The technical field is as follows:

the utility model relates to a high-efficient heat transfer paddle desiccator admission structure, this admission structure are applicable to the paddle desiccator with steam as hot medium belongs to drying equipment technical field.

Background art:

the paddle dryer is an indirect heating dryer, saturated steam or heat conducting oil can be adopted as a heating medium, the heat medium indirectly heats materials through the hollow shaft and the jacket, the materials move to an outlet while being dried under the stirring of the paddle shaft, the hot shaft and the jacket are two main parts for heat exchange, the hot shaft plays a leading role, wedge-shaped blades are welded on the hot shaft, the steam indirectly contacts and exchanges heat with the materials after entering the blade cavity through the hollow shaft, and condensed water in the hot shaft utilizes the self inclination of the paddle dryer and is discharged out of the shaft body through the water scooping cylinder. For paddle dryers, the design of the steam channel is crucial.

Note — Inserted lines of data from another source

Lemma error_sent_eq d st : inclusion_state st <> S2_INC_IDLE ->
  process_event_to (S d) S2_INCLUSION_ERROR_SENT st = set_inclusion_state S2_ERROR_SENT st.
Proof.
  intros Hs. rewrite (process_event_eq _ _ _ (Row S2_INC_STATE_ANY S2_INCLUSION_ERROR_SENT S2_NO_ACTION S2_ERROR_SENT)); [done|].
  destruct (inclusion_state st); done.
Qed.

(** C11. A node that asks for a key under the temporary key gets, once
    it has echoed the KEX Set, the key of exactly one class and only if that class
    was granted: the network key of the class (the long range one for a long range
    node), encrypted for it under the temporary key.  Any other request is
    answered with KEX Fail in the clear, and the exchange fails. *)
Theorem network_key_answer st src k key :
  incl_reachable behind_rules st -> inclusion_state st = S2_AWAITING_NET_KEY_GET -> is_multicast src = false ->
  con_class_id src = TEMP_KEY_SECURE -> r_node src = r_node (inclusion_peer st) -> byte k ->
  keystore_network_key_read (key_class_for (r_node src) k) (keystore st) = Some key -> length key = 16%nat ->
  let st' := incl_step behind_rules (Frame_received src [COMMAND_CLASS_SECURITY_2; SECURITY_2_NETWORK_KEY_GET; k]) st in
  if may_have k (key_granted st) then
    inclusion_state st' = S2_AWAITING_NET_KEY_VERIFY /\
    exists c taken, con_class_id c = TEMP_KEY_SECURE /\ r_node c = r_node src /\
      incl_outs st' = incl_outs st ++ [Data_out c ([COMMAND_CLASS_SECURITY_2; SECURITY_2_NETWORK_KEY_REPORT; k] ++ key) taken]
  else
    inclusion_state st' = S2_ERROR_SENT /\
    exists c taken, incl_outs st' = incl_outs st ++ [Frame_out c [COMMAND_CLASS_SECURITY_2; KEX_FAIL; KEX_FAIL_KEY_GET] taken].
Proof.
  intros Hr Hs Hm Hc Hn Hbk Hkey Hlen. cbv zeta. cbn [incl_step]. pose proof (reachable_inv _ _ Hr) as Hinv.
  rewrite post_event_process by (congruence || done). rewrite Hc.
  set (st1 := _ <| inclusion_peer; con_class_id := _ |>).
  assert (H1' : inclusion_state st1 = S2_AWAITING_NET_KEY_GET /\ rx_buf st1 = [COMMAND_CLASS_SECURITY_2; SECURITY_2_NETWORK_KEY_GET; k] /\
    con_class_id (inclusion_peer st1) = TEMP_KEY_SECURE /\ r_node (inclusion_peer st1) = r_node (inclusion_peer st) /\ keystore st1 = keystore st /\
    incl_outs st1 = incl_outs st /\ key_granted st1 = key_granted st /\ length (inclusion_buf st1) = 40%nat)
    by (split_and!; try done; apply Hinv).
  clearbody st1. destruct H1' as (Hs1 & Hb1 & Hc1 & Hn1 & Hk1 & Ho1 & Hg1 & Hl1). rewrite <- Ho1, <- Hg1.
  unfold s2_inclusion_post_event_internal. cbv zeta.
  assert (Hcmd : rx_command st1 = SECURITY_2_NETWORK_KEY_GET) by (unfold rx_command, rx; by rewrite Hb1). rewrite Hcmd.
  change (Zlength m_frame_rules <? u8 (SECURITY_2_NETWORK_KEY_GET - KEX_GET)) with false. rewrite bool_decide_false by (by rewrite Hs1). cbn [orb].
  change (frame_rule behind_rules (u8 (SECURITY_2_NETWORK_KEY_GET - KEX_GET)))
    with [SECURITY_2_NET_KEY_GET_LENGTH; SINGLE_RULE_SUPPORT; TEMP_KEY_SECURE; TEMP_KEY_SECURE].
  rewrite Hb1. change (Zlength [COMMAND_CLASS_SECURITY_2; SECURITY_2_NETWORK_KEY_GET; k] <? rd [SECURITY_2_NET_KEY_GET_LENGTH; SINGLE_RULE_SUPPORT; TEMP_KEY_SECURE; TEMP_KEY_SECURE] 0) with false.
  cbv iota. unfold crypt_rule_ok. cbn [rd]. rewrite Hc1. change (negb _) with false. cbv iota.
  assert (He : frame_event st1 = S2_NET_KEY_GET_RECV) by (unfold frame_event; cbv zeta; by rewrite Hcmd). rewrite He.
  unfold process_event, EVENT_DEPTH.
  rewrite (process_event_eq _ _ _ (Row S2_AWAITING_NET_KEY_GET S2_NET_KEY_GET_RECV S2_SEND_NET_KEY_REPORT_ACTION S2_AWAITING_NET_KEY_VERIFY))
    by (rewrite Hs1; by vm_compute).
  cbn [run_action t_action t_new_state]. unfold enter_state. rewrite bool_decide_false by done.
  set (st2 := set_inclusion_state S2_AWAITING_NET_KEY_VERIFY st1).
  assert (H2' : inclusion_state st2 = S2_AWAITING_NET_KEY_VERIFY /\ rx st2 2 = k /\ r_node (inclusion_peer st2) = r_node src /\
    keystore st2 = keystore st /\ incl_outs st2 = incl_outs st1 /\ key_granted st2 = key_granted st1 /\ length (inclusion_buf st2) = 40%nat).
  { split_and!; try done; [unfold rx; change (rx_buf st2) with (rx_buf st1); by rewrite Hb1|].
    change (r_node (inclusion_peer st1) = r_node src). congruence. }
  clearbody st2. destruct H2' as (Hs2 & Hk2 & Hn2 & Hks2 & Ho2 & Hg2 & Hl2). rewrite <- Ho2, <- Hg2.
  destruct (may_have k (key_granted st2)) eqn:Hmay.
  - split.
    + by rewrite (net_key_report_state _ _ k).
    + destruct (net_key_report_sent (process_event_to 3) st2 k key) as (c & t & Hcc & Hcn & Ho); [done|done|done|by rewrite Hn2, Hks2|done|].
      exists c, t. split_and!; [done|congruence|done].
  - rewrite (net_key_refused _ _ k) by done. set (st3 := s2_inclusion_stop_timeout st2 <| key_requested := 0 |>).
    assert (Hs3 : inclusion_state st3 = S2_AWAITING_NET_KEY_VERIFY /\ length (inclusion_buf st3) = 40%nat /\ incl_outs st3 = incl_outs st2) by done.
    clearbody st3. destruct Hs3 as (Hs3 & Hl3 & Ho3). rewrite error_sent_eq.
    + split; [done|]. destruct (kex_fail_out KEX_FAIL_KEY_GET st3 Hl3) as [t Ho]. exists (inclusion_peer st3), t.
      change (incl_outs (set_inclusion_state ?s ?x)) with (incl_outs x). congruence.
    + destruct (calm_failed_frame st3 st3 KEX_FAIL_KEY_GET NON_SECURE ltac:(reflexivity)) as [-> _ _ _ _]. by rewrite Hs3.
Qed.
Lemma prog_fsm E e st : event_status_ok e -> (forall c b, e <> SEND_MULTICAST c b) -> prog st (S2_fsm_post_event E e st).
Proof.
  intros He Hm. unfold S2_fsm_post_event. destruct (fsm st) eqn:Hf.
  - apply prog_idle_event; [unfold s2_busy; by rewrite Hf|done|done].
  - destruct e; cbn [fsm_wait_nonce_raport]; try done; [by apply prog_fsm_send_done| |apply prog_done; set_solver].
    destruct (S2_is_peernode _ _); [|apply prog_sync]. destruct (S2_register_nonce _ _) as [v st1] eqn:Er. apply prog_register in Er.
    etrans; [exact Er|]. destruct (has _ _); [apply prog_send_msg|done].
  - destruct e; cbn [fsm_sending_msg]; try done; [by apply prog_fsm_send_done|]. destruct (S2_is_peernode _ _); [done|apply prog_sync].
  - by apply prog_emit.
  - destruct e; cbn [fsm_verifying_delivery]; try done; [by apply prog_fsm_send_done| | |].
    + destruct (S2_is_peernode _ _); [|apply prog_sync]. destruct (S2_register_nonce _ _) as [v st1] eqn:Er. apply prog_register in Er.
      etrans; [exact Er|]. destruct (_ =? 0); [done|]. cbv zeta.
      set (st2 := if _ =? MOS_BIT then _ else st1). assert (H2 : face st2 = face st1) by (subst st2; by destruct (_ =? MOS_BIT)). clearbody st2.
      eapply prog_face_l; [exact H2|]. destruct (_ =? 0); [apply prog_done; set_solver|apply prog_send_msg].
    + destruct (S2_is_peernode _ _); [|done]. destruct (_ && _).
      * eapply prog_face_l; [|apply prog_send_msg]. done.
      * apply (prog_face_l _ (st <| timer := None |>)); [done|].
        change (st <| fsm := IDLE |> <| timer := None |>) with (st <| timer := None |> <| fsm := IDLE |>). apply prog_done. set_solver.
    + apply prog_done. set_solver.
  - apply prog_idle_event; [unfold s2_busy; by rewrite Hf|done|done].
Qed.

Lemma prog_plain_text E src text len st : prog st (handle_plain_text E src text len st).
Proof.
  unfold handle_plain_text. destruct (len =? 0); [done|]. destruct (_ && _); [|by apply prog_emit].
  destruct (is_multicast src); [done|]. destruct (_ =? _).
  - cbv zeta. destruct (_ <? _); [done|]. apply prog_send_data.
  - cbv zeta. eapply prog_face_l; [|by apply (prog_emit (s2_inclusion_post_event_call src (sub_buf text 0 len)) (st <| buf := sub_buf text 0 len |>))]. done.
Qed.

Lemma prog_command E src frame st : prog st (S2_application_command_handler E src frame st).
Proof.
  unfold S2_application_command_handler. cbv zeta. destruct (negb _); [done|]. destruct (_ =? SECURITY_2_NONCE_GET).
  { destruct (_ && _); [|done]. pose proof (face_verify_seq src (rd frame 2) st) as Hv. destruct (S2_verify_seq _ _ _) as [ok st1]. cbn [snd] in Hv.
    eapply prog_face_l; [exact Hv|]. destruct ok; [apply prog_nonce_report|done]. }
  destruct (_ =? SECURITY_2_NONCE_REPORT); [by apply prog_fsm|]. destruct (_ =? SECURITY_2_MESSAGE_ENCAPSULATION).
  { etrans; [apply (prog_decrypt E src frame st)|]. set (d := S2_decrypt_msg E src frame st). destruct (rc d); try done.
    - etrans; [|apply prog_plain_text]. by apply prog_fsm.
    - etrans; [|by apply prog_emit]. by apply prog_fsm. }
  destruct (_ && _); [done|]. destruct (negb (is_multicast src)); [|done].
  eapply prog_face_l; [|by apply (prog_emit (s2_inclusion_post_event_call (src <| con_class_id := UNENCRYPTED_CLASS |>) frame) (st <| buf := frame |>))]. done.
Qed.
End Calls.

(** ** Runs of the wrapper *)

Inductive wrap_op :=
| Op_send (W : wrap_env) (p : ts_param) (data : list Z) (callback user : Z)
| Op_frame (W : wrap_env) (p : ts_param) (cmd : list Z)
| Op_sent (W : wrap_env) (txStatus : Z) (t : option Z) (elapsed : Z)
| Op_nonce_sent (i : nat)
| Op_timeout (W : wrap_env)
| Op_inclusion_send (W : wrap_env) (conn : s2_connection_t) (frame : list Z)
| Op_inclusion_event (assigned_keys : Z) (ev : zwave_event)
| Op_add_node (cb : Z)
| Op_reset_span (node : Z)
| Op_refresh_homeid (home : Z)
| Op_init (home : Z) (keys : list (Z * list Z)).

Section Runs.
Context `{BlockCipher}.

Definition wrap_step (op : wrap_op) (st : wrap) : wrap :=
  match op with
  | Op_send W p data cb user => snd (sec2_send_data W p data cb user st)
  | Op_frame W p cmd => security2_CommandHandler W p cmd st
  | Op_sent W txStatus t elapsed => S2_send_frame_callback W txStatus t elapsed st
  | Op_nonce_sent i => nonce_rep_callback i st
  | Op_timeout W => wrap_timeout W st
  | Op_inclusion_send W conn frame => snd (inclusion_send_data W conn frame st)
  | Op_inclusion_event keys ev => sec2_event_handler keys ev st
  | Op_add_node cb => sec2_start_add_node cb st
  | Op_reset_span node => sec2_reset_span node st
  | Op_refresh_homeid home => sec2_refresh_homeid home st
  | Op_init home keys => sec2_init home keys st
  end.
Definition wrap_run (ops : list wrap_op) (st : wrap) : wrap := fold_left (fun st op => wrap_step op st) ops st.

(** The callers whose message was taken, with their user pointer. *)
Definition taken_by (op : wrap_op) (st : wrap) : list (Z * Z) :=
  match op with
  | Op_send W p data cb user => if fst (sec2_send_data W p data cb user st) then [(cb, user)] else []
  | _ => []
  end.
Fixpoint taken (ops : list wrap_op) (st : wrap) : list (Z * Z) :=
  match ops with [] => [] | op :: ops => taken_by op st ++ taken ops (wrap_step op st) end.

Definition answer_of (o : wrap_out) : option (Z * Z) := match o with W_answer cb _ user _ => Some (cb, user) | _ => None end.
Definition answered (st : wrap) : list (Z * Z) := omap answer_of (w_outs st).
Definition pending (st : wrap) : list (Z * Z) := match s2_send_callback st with Some cb => [(cb, s2_send_user st)] | None => [] end.

Definition no_restart (op : wrap_op) : bool := match op with Op_init _ _ => false | _ => true end.

(** ** Callbacks *)

Lemma answered_emit o st : answer_of o = None -> answered (w_emit o st) = answered st.
Proof. intros Ho. unfold answered, w_emit. cbn [w_outs modify]. rewrite omap_app. cbn. rewrite Ho. by rewrite app_nil_r. Qed.

(** The members an event of S2 other than the end of a transmission leaves alone. *)
Definition caller (st : wrap) : option Z * Z * list (Z * Z) := (s2_send_callback st, s2_send_user st, answered st).

Lemma caller_inv a b : caller a = caller b ->
  s2_send_callback a = s2_send_callback b /\ s2_send_user a = s2_send_user b /\ answered a = answered b.
Proof. unfold caller. intros E. by simplify_eq. Qed.

Lemma caller_emit o st : answer_of o = None -> caller (w_emit o st) = caller st.
Proof. intros Ho. unfold caller. by rewrite answered_emit. Qed.

Lemma caller_free i st : caller (memb_free i st) = caller st.
Proof. done. Qed.

Lemma caller_event W o st : ~ is_done o -> caller (s2_event W st o) = caller st.
Proof.
  intros Hd. destruct o; cbn [s2_event]; try (by apply caller_emit); try done.
  - unfold S2_send_frame_no_cb. destruct (memb_alloc _); [|done]. cbv zeta. destruct (w_send_data _ _ _); [by rewrite caller_emit|].
    by rewrite caller_free, caller_emit.
  - unfold S2_msg_received_event. destruct (scheme_map !! _); by rewrite caller_emit.
Qed.

Lemma done_event W status st :
  let st' := s2_event W st (S2_send_done_event_call status) in
  s2_send_callback st' = None /\ s2_send_user st' = s2_send_user st /\ answered st' = answered st ++ pending st.
Proof.
  cbn [s2_event]. unfold S2_send_done_event, pending. cbv zeta. destruct (s2_send_callback st) as [cb|] eqn:Hc.
  - change (s2_send_callback (w_emit W_ctimer_stop st)) with (s2_send_callback st). rewrite Hc.
    split_and!; [done|done|]. unfold answered, w_emit. cbn. rewrite !omap_app. cbn. by rewrite app_nil_r.
  - change (s2_send_callback (w_emit W_ctimer_stop st)) with (s2_send_callback st). rewrite Hc, app_nil_r.
    split_and!; [done|done|]. by apply (answered_emit W_ctimer_stop).
Qed.

Lemma is_done_dec o : Decision (is_done o).
Proof. destruct o; apply _. Defined.
#[local] Existing Instance is_done_dec.

(** The callback is called by the first end of a transmission and gone then. *)
Lemma events_caller W new : forall st, let st' := fold_left (s2_event W) new st in
  s2_send_user st' = s2_send_user st /\
  (Exists is_done new -> s2_send_callback st' = None /\ answered st' = answered st ++ pending st) /\
  (~ Exists is_done new -> caller st' = caller st).
Proof.
  induction new as [|o new IH]; intros st; cbv zeta; cbn [fold_left].
  { split_and!; [done|by intros H0%Exists_nil|done]. }
  destruct (IH (s2_event W st o)) as (Hu & Hd & Hn). destruct (decide (is_done o)) as [Ho|Ho].
  - destruct o; try done. destruct (done_event W status st) as (Hc & Hu' & Ha). split; [congruence|split].
    + intros _. destruct (decide (Exists is_done new)) as [Hx|Hx].
      * destruct (Hd Hx) as [Hc' Ha']. split; [done|]. rewrite Ha', Ha. unfold pending at 2. by rewrite Hc, app_nil_r.
      * specialize (Hn Hx). destruct (caller_inv _ _ Hn) as (E1 & E2 & E3). rewrite E1, E3, Hc. done.
    + intros Hx. destruct Hx. by apply Exists_cons_hd.
  - pose proof (caller_event W o st Ho) as Hk. destruct (caller_inv _ _ Hk) as (E1 & E2 & E3). split; [congruence|split].
    + intros [?|Hx]%Exists_cons; [done|]. destruct (Hd Hx) as [Hc' Ha']. split; [done|]. rewrite Ha', E3. unfold pending. by rewrite E1, E2.
    + intros Hx. assert (Hx' : ~ Exists is_done new) by (intros ?; apply Hx; by apply Exists_cons_tl). specialize (Hn Hx').
      by rewrite Hn.
Qed.

Lemma s2_ctx_event W o st : s2_ctx (s2_event W st o) = s2_ctx st.
Proof.
  destruct o; cbn [s2_event]; try done.
  - unfold S2_send_frame_no_cb. destruct (memb_alloc _); [|done]. cbv zeta. by destruct (w_send_data _ _ _).
  - unfold S2_send_done_event. cbv zeta. by destruct (s2_send_callback _).
  - unfold S2_msg_received_event. by destruct (scheme_map !! _).
Qed.

Lemma s2_ctx_events W new : forall st, s2_ctx (fold_left (s2_event W) new st) = s2_ctx st.
Proof. induction new as [|o new IH]; intros st; [done|]. cbn [fold_left]. by rewrite IH, s2_ctx_event. Qed.

(** Someone waits only while S2 is sending. *)
Definition waits_busy (st : wrap) : Prop := pending st <> [] -> s2_busy (s2_ctx st) = true.

(** A call of S2: whoever waited is answered or still waits. *)
Lemma absorb_caller W s2 st : prog (s2_ctx st) s2 -> waits_busy st ->
  let st' := absorb W s2 st in waits_busy st' /\ answered st' ++ pending st' = answered st ++ pending st.
Proof.
  intros (new & En & _ & Hb) Hw. cbv zeta. unfold absorb. rewrite En, drop_app_length.
  set (st1 := st <| s2_ctx := s2 |>). destruct (events_caller W new st1) as (Hu & Hd & Hn).
  pose proof (s2_ctx_events W new st1) as Hs. set (st' := fold_left _ new st1) in *. clearbody st'.
  destruct (decide (Exists is_done new)) as [Hx|Hx].
  - destruct (Hd Hx) as [Hc Ha]. split; [unfold waits_busy, pending; by rewrite Hc|]. rewrite Ha. unfold pending at 2. by rewrite Hc, app_nil_r.
  - specialize (Hn Hx). destruct (caller_inv _ _ Hn) as (E1 & E2 & E3).
    assert (Hp : pending st' = pending st) by (unfold pending; by rewrite E1, E2). split; [|rewrite E3, Hp; done].
    unfold waits_busy. rewrite Hp, Hs. intros Hne. by destruct (Hb (Hw Hne)).
Qed.

Lemma started_caller W s2 st cb user : started_or_done (s2_ctx st) s2 -> s2_send_callback st = None ->
  let st' := absorb W s2 (st <| s2_send_callback := Some cb |> <| s2_send_user := user |>) in
  waits_busy st' /\ answered st' ++ pending st' = answered st ++ [(cb, user)].
Proof.
  intros (new & En & _ & Hb) Hw. cbv zeta. unfold absorb.
  change (s2_ctx (st <| s2_send_callback := Some cb |> <| s2_send_user := user |>)) with (s2_ctx st). rewrite En, drop_app_length.
  set (st1 := st <| s2_send_callback := Some cb |> <| s2_send_user := user |> <| s2_ctx := s2 |>).
  destruct (events_caller W new st1) as (Hu & Hd & Hn). pose proof (s2_ctx_events W new st1) as Hs.
  assert (Hp1 : pending st1 = [(cb, user)]) by done. assert (Ha1 : answered st1 = answered st) by done.
  set (st' := fold_left _ new st1) in *. clearbody st'.
  destruct (decide (Exists is_done new)) as [Hx|Hx].
  - destruct (Hd Hx) as [Hc Ha]. split; [unfold waits_busy, pending; by rewrite Hc|]. rewrite Ha, Hp1, Ha1. unfold pending. by rewrite Hc, app_nil_r.
  - specialize (Hn Hx). destruct (caller_inv _ _ Hn) as (E1 & E2 & E3). rewrite E3.
    assert (Hp : pending st' = [(cb, user)]) by (unfold pending; by rewrite E1, E2). split; [|by rewrite Hp].
    unfold waits_busy. rewrite Hs. intros _. by destruct Hb.
Qed.

Lemma send_caller W p data cb user st : waits_busy st ->
  let st' := snd (sec2_send_data W p data cb user st) in
  waits_busy st' /\ answered st' ++ pending st' = answered st ++ pending st ++ taken_by (Op_send W p data cb user) st.
Proof.
  intros Hw. cbn [taken_by]. unfold sec2_send_data. cbv zeta.
  change (s2_ctx (st <| s2_send_callback := Some cb |> <| s2_send_user := user |>)) with (s2_ctx st).
  destruct (S2_send_data _ _ _ _) as [[] s2] eqn:Es; cbn [fst snd].
  - apply start_send_data in Es as [Hb Hs]. assert (Hc : s2_send_callback st = None).
    { destruct (s2_send_callback st) eqn:Hc; [|done]. rewrite Hw in Hb; [done|]. unfold pending. by rewrite Hc. }
    destruct (started_caller W s2 st cb user Hs Hc) as [Hw' Ha]. split; [exact Hw'|]. rewrite Ha. unfold pending. by rewrite Hc.
  - apply refused_send_data in Es as ->. unfold absorb.
    change (s2_ctx (st <| s2_send_callback := Some cb |> <| s2_send_user := user |>)) with (s2_ctx st).
    rewrite drop_all. cbn [fold_left]. rewrite !app_nil_r. done.
Qed.
Lemma step_implements E op st : list_wf (pvs_list st) -> op_ok op ->
  implements (pvs_step E op st) (spec_step (pe_malloc E) op (book (pvs_list st))).
Proof.
  intros Hl Hop. destruct op as [d mode|d mode|d| |d s|d mode|d t v|d t]; cbn in Hop |- *.
  - destruct Hop as [Hd Hm]. pose proof (dev_get_spec d st Hl) as Hg. unfold provisioning_list_dev_add.
    destruct (Z.ltb_spec (Zlength d) 4); [done|]. destruct (provisioning_list_dev_get d st) as [i|].
    + by destruct Hg as (p & _ & _ & ->).
    + rewrite Hg. by apply add_implements.
  - destruct Hop as [Hd Hm]. pose proof (dev_get_spec d st Hl) as Hg. unfold provisioning_list_dev_set.
    destruct (Z.ltb_spec (Zlength d) 4); [done|]. destruct (provisioning_list_dev_get d st) as [i|]; [|rewrite Hg; by apply add_implements].
    destruct Hg as (p & Hi & Hu & Hb). rewrite Hb. cbn [snd]. unfold provisioning_list_bootmode_set.
    destruct (change_implements E st i p d (fun p => p <| bootmode := mode |>) (fun e => e <| e_mode := mode |>) Hl Hi Hu Hb) as [H1 H2]; [|done|].
    + destruct (su_members _ _ Hu). apply used_change; try done; apply Hu.
    + split; [done|]. rewrite H2. apply map_eq. intros d'. destruct (decide (d' = d)) as [->|Hne].
      * by rewrite lookup_alter_eq, lookup_insert_eq, Hb.
      * by rewrite lookup_alter_ne, lookup_insert_ne.
  - by apply remove_implements.
  - by apply clear_implements.
  - apply at_device_implements; [done|]. intros i p Hi Hu Hb. destruct (su_members _ _ Hu). eapply change_implements; try done.
    apply used_change; try done; try apply Hu. apply Hop.
  - apply at_device_implements; [done|]. intros i p Hi Hu Hb. destruct (su_members _ _ Hu). eapply change_implements; try done.
    apply used_change; try done; try apply Hu. apply Hop.
  - destruct Hop as (Hd & Ht & Hv). destruct (pe_malloc E && (0 <? Zlength v)) eqn:Hc.
    + apply andb_true_iff in Hc as [Hc H0]. apply at_device_implements; [done|]. intros i p Hi Hu Hb. destruct (su_members _ _ Hu), (su_len _ _ Hu).
      unfold provisioning_list_tlv_set. rewrite (slot_lookup _ _ _ Hi), H0, Hc, (proj2 (Z.ltb_lt 0 _)) by lia. cbn [andb snd].
      eapply change_implements; try done.
      * apply used_change; try done; [apply tlv_set_wf; [apply Ht|apply Hv|lia|apply Hu]|]. rewrite tlv_set_types.
        destruct (decide _); [apply Hu|]. constructor; [done|apply Hu].
      * by rewrite entry_of_tlvs, tlv_set_map.
    + unfold at_device, provisioning_list_tlv_set. destruct (provisioning_list_dev_get d st); [|done].
      rewrite <- andb_assoc, (andb_comm (0 <? Zlength v)), Hc, andb_false_r. done.
  - apply at_device_implements; [done|]. intros i p Hi Hu Hb. destruct (su_members _ _ Hu), (su_len _ _ Hu).
    unfold provisioning_list_tlv_remove. rewrite (slot_lookup _ _ _ Hi), (proj2 (Z.eqb_neq _ 0)) by lia.
    destruct (pvs_tlv_get (tlv_list p) t) eqn:Hg; cbn [snd].
    + eapply change_implements; try done.
      * apply used_change; try done.
        -- rewrite Forall_forall. intros x Hx. pose proof (su_tlvs _ _ Hu) as Hw. rewrite Forall_forall in Hw. apply Hw.
           eapply elem_of_submseteq; [exact Hx|]. apply sublist_submseteq, tlv_unlink_sub.
        -- eapply sublist_NoDup; [apply Hu|]. apply tlv_unlink_types.
      * rewrite entry_of_tlvs, tlv_unlink_map; [done|apply Hu].
    + split; [done|]. apply map_eq. intros d'. destruct (decide (d' = d)) as [->|Hne]; [|by rewrite lookup_alter_ne].
      rewrite lookup_alter_eq, Hb. cbn [fmap option_fmap option_map e_tlvs entry_of]. rewrite delete_id; [done|]. apply tlv_map_fresh.
      rewrite list_elem_of_In, in_map_iff. intros (x & Hx & Hin). apply (find_none _ _ Hg) in Hin. lia.
Qed.
Lemma class_ranges b : byte b ->
  (Z.land b 0xe0 =? 0xc0) = ((0xc0 <=? b) && (b <? 0xe0)) /\ (Z.land b 0xfe =? 0xc0) = ((0xc0 <=? b) && (b <? 0xc2)) /\
  (Z.land b 0xc0 =? 0x80) = ((0x80 <=? b) && (b <? 0xc0)) /\ (Z.land b 0xf0 =? 0xe0) = ((0xe0 <=? b) && (b <? 0xf0)) /\
  (Z.land b 0xe0 =? 0x80) = ((0x80 <=? b) && (b <? 0xa0)) /\ (Z.land b 0xe0 =? 0xa0) = ((0xa0 <=? b) && (b <? 0xc0)) /\
  (Z.land b 0xfe =? 0xbe) = ((0xbe <=? b) && (b <? 0xc0)) /\ (Z.land b 0xf8 =? 0xf0) = ((0xf0 <=? b) && (b <? 0xf8)) /\
  (Z.land b 0xf0 =? 0x80) = ((0x80 <=? b) && (b <? 0x90)).
Proof.
  intros Hb. pose proof (byte_class b Hb) as Hc. unfold byte_classes in Hc. rewrite !andb_true_iff in Hc.
  destruct Hc as ((((((((H1 & H2) & H3) & H4) & H5) & H6) & H7) & H8) & H9). by apply eqb_prop in H1, H2, H3, H4, H5, H6, H7, H8, H9.
Qed.

Lemma sequence_iff s len k : bytes s -> utf8_sequence s len = Some k <-> sequence s k /\ k <= len.
Proof.
  intros Hs. unfold utf8_sequence.
  destruct (class_ranges (rd s 0) (rd_byte s 0 Hs)) as (-> & -> & _ & -> & _ & _ & _ & -> & _).
  destruct (class_ranges (rd s 1) (rd_byte s 1 Hs)) as (_ & _ & -> & _ & -> & -> & _ & _ & ->).
  destruct (class_ranges (rd s 2) (rd_byte s 2 Hs)) as (_ & _ & -> & _ & _ & _ & -> & _ & _).
  destruct (class_ranges (rd s 3) (rd_byte s 3 Hs)) as (_ & _ & -> & _).
  pose proof (rd_byte s 0 Hs) as H0. unfold byte in H0. split.
  - intros Hk. repeat (case_match; [|]); simplify_eq; (split; [|lia]); constructor; unfold cont; lia.
  - intros [Hk Hl]. destruct Hk; unfold cont in *; repeat case_match; try done; exfalso; lia.
Qed.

The existing paddle dryer steam inlet structure:

as shown in fig. 1, in a typical steam inlet heat exchange structure of an existing paddle dryer, a central steam inlet pipe 4 is inserted into one end of a right shaft head 3, and due to the fact that the insertion length is short, condensed water can submerge the steam inlet pipe after reaching a certain amount, steam short circuit is caused, and the condensed water cannot enter blades to perform heat exchange, so that the heat exchange efficiency of equipment is affected, and even the capacity of the dryer cannot reach the standard.

As shown in figure 1, among the current paddle dryer, central siphon 2 is equipped with the gas pocket with 1 junction of blade, and steam gets into the heat transfer in the blade cavity by the gas pocket, can be because of steam volume is not enough in the blade, can't guarantee fully to change, influences the blade stirring in-process and the heat exchange efficiency of material.

The invention content is as follows:

the utility model relates to a high-efficient heat transfer paddle desiccator admission structure for improve equipment's heat exchange efficiency.

The utility model discloses a concrete technical scheme as follows:

a high-efficiency heat exchange paddle dryer steam inlet structure comprises a left shaft head, a right shaft head, a central steam inlet pipe, a water scooping barrel and hollow blades, wherein the left shaft head and the right shaft head are arranged in a shaft tube; the central steam inlet pipe is connected to the position close to the left shaft head, and an interval is reserved between the central steam inlet pipe and the left shaft head.

Preferably, an extended steam inlet pipe is additionally arranged on the original central steam inlet pipe, and the extended steam inlet pipe extends to a position close to the left shaft head.

Preferably, the lengthened steam inlet pipe is hermetically connected with the central steam inlet pipe in a sleeving manner.

Preferably, the steam distribution device is further provided with a plurality of groups of steam distribution pipes, one group of steam distribution pipes is configured corresponding to each group of hollow blades, and each group of steam distribution pipes is fixedly connected between the shaft pipe and the central steam inlet pipe and is communicated with the inner cavity of each hollow blade.

Preferably, the left and right shaft heads are fixedly welded on two sides of the shaft tube. This construction is more robust in strength than bolted connections.

Preferably, the hollow blade is welded to the shaft tube.

Preferably, the hollow blade is a metal blade.

Compared with the prior art, the utility model have following beneficial effect:

1. the utility model discloses make the transformation to original paddle dryer admission structure, it is not enough deep into central siphon length in the central admission pipe in the original structure, and the admission pipe probably is submerged after the comdenstion water reaches a certain amount, causes the vapour short circuit, and unable entering blade carries out the heat exchange to influence the heat exchange efficiency of equipment, cause the desiccator productivity not up to standard even.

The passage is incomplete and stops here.